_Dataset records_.
Lemma related_attempt {A} case (f : S -> option (result SchedulerRefusal A * S)) g :
  (forall s t, R s t -> alike R (f s) (g t)) -> related (attempt case f) (attempt case g).
Proof.
  intros Hf s t HR. specialize (Hf s t HR). unfold attempt, alike in *.
  destruct (f s) as [[r s']|], (g t) as [[r' t']|]; try done. destruct Hf as [-> Hf].
  by destruct r'.
Qed.

Lemma related_scope_id case v : related (suite_scope_id case v) (suite_scope_id case v).
Proof. intros s t HR. unfold suite_scope_id. by destruct (scope_id_new v). Qed.

Lemma related_work_id case v : related (suite_work_id case v) (suite_work_id case v).
Proof. intros s t HR. unfold suite_work_id. by destruct (work_id_new v). Qed.

Lemma related_valid_id {B} case w (k : list Z -> Suite S B) k' :
  (forall id, valid_id id -> related (k id) (k' id)) ->
  related (sbind (suite_work_id case w) k) (sbind (suite_work_id case w) k').
Proof.
  intros Hk s t HR. unfold sbind, suite_work_id.
  destruct (work_id_new w) as [id|] eqn:E; [|done]. apply work_id_new_Ok in E as [-> Hv].
  by apply Hk.
Qed.

Lemma related_submit case w sc : related (suite_submit case w sc) (suite_submit case w sc).
Proof.
  unfold suite_submit. apply related_valid_id. intros id Hv.
  apply related_bind; [apply related_scope_id|]. intros scp.
  apply related_attempt. intros s t HR. by apply rf_submit.
Qed.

_Work to complete_.
All lines from the one holding "(forall id, valid_id" through the end of the entries need to be given again exactly. Leave out the others.

_Response box_.
  (forall id, valid_id id -> related (k id) (k' id)) ->
  related (sbind (suite_work_id case w) k) (sbind (suite_work_id case w) k').
Proof.
  intros Hk s t HR. unfold sbind, suite_work_id.
  destruct (work_id_new w) as [id|] eqn:E; [|done]. apply work_id_new_Ok in E as [-> Hv].
  by apply Hk.
Qed.

Lemma related_submit case w sc : related (suite_submit case w sc) (suite_submit case w sc).
Proof.
  unfold suite_submit. apply related_valid_id. intros id Hv.
  apply related_bind; [apply related_scope_id|]. intros scp.
  apply related_attempt. intros s t HR. by apply rf_submit.
Qed.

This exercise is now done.